Psoriasis Risk Genes of the Late Cornified Envelope-3 Group Are Distinctly Expressed Compared with Genes of Other LCE Groups

• Published in: The American journal of pathology Vol. 178; no. 4; pp. 1470 - 1477
• Main Authors: Bergboer, Judith G.M., Tjabringa, Geuranne S., Kamsteeg, Marijke, van Vlijmen-Willems, Ivonne M.J.J., Rodijk-Olthuis, Diana, Jansen, Patrick A.M., Thuret, Jean-Yves, Narita, Masashi, Ishida-Yamamoto, Akemi, Zeeuwen, Patrick L.J.M., Schalkwijk, Joost
• Format: Journal Article
• Language: English
• Published: Bethesda, MD Elsevier Inc 01.04.2011; American Society for Investigative Pathology
• Subjects: Biological and medical sciences; Case-Control Studies; Cornified Envelope Proline-Rich Proteins - biosynthesis; Cornified Envelope Proline-Rich Proteins - metabolism; Dermatology; Gene Deletion; Gene Expression Regulation; Gene Frequency; Humans; Immunohistochemistry - methods; Inflammation; Investigative techniques, diagnostic techniques (general aspects); Medical sciences; Microscopy, Fluorescence - methods; Microscopy, Immunoelectron - methods; Pathology; Pathology. Cytology. Biochemistry. Spectrometry. Miscellaneous investigative techniques; Psoriasis - diagnosis; Psoriasis - genetics; Psoriasis - pathology; Psoriasis. Parapsoriasis. Lichen; Regular; Risk; Skin - metabolism; Skin disease; Anatomic pathology; Late; Gene; Psoriasis; Risk factor; Genetics; Risk; Gene expression; Comparative study
• ISSN: 0002-9440; 1525-2191; 1525-2191
• DOI: 10.1016/j.ajpath.2010.12.017

Deletion of the late cornified envelope (LCE) genes LCE3B and LCE3C has recently been identified as a risk factor for psoriasis. Expression of 16 LCE genes of LCE groups 1, 2, 3, 5, and 6 was examined in vivo and in vitro. Quantitative PCR demonstrated that moderate to high LCE expression was largely confined to skin and a few oropharyngeal tissues.

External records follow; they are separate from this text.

(** Rounding a positive [m * 2^ez] that lies between the integers [A] and
    [B], below [2^24]: the result is a binary32 number between [A] and [B]. *)
Lemma binary_round_between (sx : bool) (m : positive) (ez A B : Z) :
  ez <= 0 -> 0 <= A -> B < 2 ^ 24 ->
  A * 2 ^ (- ez) <= Z.pos m <= B * 2 ^ (- ez) ->
  (binary_round F32.prec F32.emax sx m ez = S754_zero sx /\ A = 0)
  \/ exists m3 e3,
       binary_round F32.prec F32.emax sx m ez = S754_finite sx m3 e3
       /\ bounded F32.prec F32.emax m3 e3 = true
       /\ -149 <= e3
       /\ A * 2 ^ 149 <= Z.pos m3 * 2 ^ (e3 + 149) <= B * 2 ^ 149.
Proof.
  intros Hez HA HB [Hlo Hhi].
  unfold binary_round.
  change (Z.pos (digits2_pos m)) with (Zdigits2 (Z.pos m)).
  set (mu := Zdigits2 (Z.pos m) + ez).
  destruct (shl_align_spec m ez (fexp F32.prec F32.emax mu)) as (mz & Hal & Hmz).
  rewrite Hal.
  set (ez' := Z.min ez (fexp F32.prec F32.emax mu)) in *.
  assert (Hpe : 0 < 2 ^ (- ez)) by (apply Z.pow_pos_nonneg; lia).
  (* the binade *)
  assert (Hmu24 : mu <= 24).
  { unfold mu. assert (Zdigits2 (Z.pos m) <= 24 - ez); [| lia].
    apply Zdigits2_le; [lia |]. split; [lia |].
    replace (24 - ez) with (24 + - ez) by lia. rewrite Z.pow_add_r by lia. nia. }
  assert (Hdz : Zdigits2 (Z.pos mz) + ez' = mu).
  { rewrite Hmz, Zdigits2_shiftl by lia. unfold mu. lia. }
  pose proof (binary_round_aux_spec sx (Z.pos mz) ez' loc_Exact ltac:(lia)) as Hspec.
  cbv zeta in Hspec. rewrite Hdz in Hspec.
  set (fe := fexp F32.prec F32.emax mu) in *.
  assert (Hfe : -149 <= fe <= 0 /\ ez' <= fe).
  { unfold fe, ez'. rewrite fexp_val. fold fe. unfold fe. rewrite fexp_val. lia. }
  replace (Z.max 0 (fe - ez')) with (fe - ez') in Hspec by lia.
  replace (ez' + (fe - ez')) with fe in Hspec by lia.
  set (s := fe - ez') in *.
  set (t := - fe).
  assert (Hs : 0 <= s) by (unfold s; lia).
  assert (Ht : 0 <= t) by (unfold t; lia).
  assert (Hps : 0 < 2 ^ s) by (apply Z.pow_pos_nonneg; lia).
  assert (Hpt : 0 < 2 ^ t) by (apply Z.pow_pos_nonneg; lia).
  assert (Hpz : 2 ^ (- ez') = 2 ^ t * 2 ^ s).
  { rewrite <- Z.pow_add_r by lia. f_equal. unfold t, s. lia. }
  assert (Hbz : A * 2 ^ (- ez') <= Z.pos mz <= B * 2 ^ (- ez')).
  { assert (Hsplit : 2 ^ (- ez') = 2 ^ (- ez) * 2 ^ (ez - ez')).
    { rewrite <- Z.pow_add_r by (unfold ez'; lia). f_equal. lia. }
    assert (0 < 2 ^ (ez - ez')) by (apply Z.pow_pos_nonneg; unfold ez'; lia).
    rewrite Hsplit, Hmz. nia. }
  rewrite Hpz in Hbz.
  set (m1 := Z.pos mz / 2 ^ s) in *.
  assert (Hm1 : A * 2 ^ t <= m1 <= B * 2 ^ t).
  { unfold m1. split.
    - apply Z.div_le_lower_bound; [lia | nia].
    - apply Z.div_le_upper_bound; [lia | nia]. }
  destruct Hspec as (m2 & Hm2 & Hexact & Hres).
  assert (Hup : m2 <= B * 2 ^ t).
  { destruct (Z.eq_dec (Z.pos mz mod 2 ^ s) 0) as [H0 | Hne].
    - rewrite (Hexact eq_refl H0). lia.
    - pose proof (Z.div_mod (Z.pos mz) (2 ^ s) ltac:(lia)) as Hdm.
      pose proof (Z.mod_pos_bound (Z.pos mz) (2 ^ s) Hps) as Hmb.
      fold m1 in Hdm. nia. }
  assert (H149 : 2 ^ 149 = 2 ^ t * 2 ^ (fe + 149)).
  { rewrite <- Z.pow_add_r by lia. f_equal. unfold t. lia. }
  assert (Hpf : 0 < 2 ^ (fe + 149)) by (apply Z.pow_pos_nonneg; lia).
  destruct Hres as [[Hz Hr] | (m3 & e3 & He3 & Hval & Hcan & Hr)].
  - left. split; [exact Hr | nia].
  - right. exists m3, e3.
    assert (Hle : (e3 <=? F32.emax - F32.prec) = true).
    { rewrite emax_prec_val. apply Z.leb_le. lia. }
    rewrite Hle in Hr. split; [exact Hr |]. split.
    { unfold bounded. rewrite Hle, Hcan; [reflexivity |]. unfold ez'. lia. }
    split; [lia |].
    assert (Hsc : Z.pos m3 * 2 ^ (e3 + 149) = m2 * 2 ^ (fe + 149)).
    { rewrite <- Hval, <- Z.mul_assoc, <- Z.pow_add_r by lia. f_equal. f_equal. lia. }
    rewrite Hsc, H149. nia.
Qed.
Lemma register_again_replaces_witness :
  _Outputs__iter__
    (snd (register (registered [html_class; mk_class "CHeader" "c"])
            (mk_class "Html5" "html")))
  = ["html"; "c"] /\
  output (snd (register (registered [html_class; mk_class "CHeader" "c"])
                 (mk_class "Html5" "html"))) "html"
  = Ok (mk_class "Html5" "html").
Proof.
  apply (register_again_replaces
           (registered [html_class; mk_class "CHeader" "c"])
           (mk_class "Html5" "html")).
  simpl. now left.
Defined.

(** X13: registering under a new name appends the name to the
    enumeration: names are listed in the order of their first
    registration. *)
Theorem register_new_name_appends (self : _Outputs) (kls : py_class) :
  ~ List.In (outputname kls) (_Outputs__iter__ self) ->
  _Outputs__iter__ (snd (register self kls))
  = (_Outputs__iter__ self ++ [outputname kls])%list.
Proof.
  intros Hn. unfold _Outputs__iter__, register. cbn [snd _outputs].
  now apply dict_keys_set_absent.
Qed.

Lemma register_new_name_appends_witness :
  _Outputs__iter__
    (snd (register (registered [html_class]) (mk_class "CHeader" "c")))
  = ["html"; "c"].
Proof.
  apply (register_new_name_appends (registered [html_class])
           (mk_class "CHeader" "c")).
  intros [E | []]. discriminate E.
Defined.

(** X14: [output(s)] returns a class exactly for the names the registry
    enumerates, and raises [KeyError(s)] for every other name. *)
Theorem output_succeeds_iff_enumerated (self : _Outputs) (s : string) :
  (List.In s (_Outputs__iter__ self) <-> exists kls, output self s = Ok kls) /\
  (~ List.In s (_Outputs__iter__ self) <-> output self s = Raise (KeyError s)).
Proof.
  unfold _Outputs__iter__, output.
  pose proof (dict_get_in_keys (_outputs self) s) as Hk.
  destruct (dict_get (_outputs self) s) as [k|].
  - split; split.
    + intros _. now exists k.
    + intros _. apply Hk. now exists k.
    + intros Hn. exfalso. apply Hn, Hk. now exists k.
    + discriminate.
  - split; split.
    + intros Hin. apply Hk in Hin as [v [=]].
    + intros [kls [=]].
    + reflexivity.
    + intros _ Hin. apply Hk in Hin as [v [=]].
Qed.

Genes of the LCE3 group demonstrated increased expression in lesional psoriatic epidermis and were induced after superficial injury of normal skin, whereas expression of members of other LCE groups was down-regulated under these conditions. Immunohistochemistry and immunoelectron microscopy demonstrated that LCE2 protein expression was restricted to the uppermost granular layer and the stratum corneum. Stimulation of in vitro reconstructed skin by several psoriasis-associated cytokines resulted in induction of LCE3 members. The data suggest that LCE proteins of groups 1, 2, 5, and 6 are involved in normal skin barrier function, whereas LCE3 genes encode proteins involved in barrier repair after injury or inflammation. These findings may provide clues to the mechanistic role of LCE3B/C deletion in psoriasis.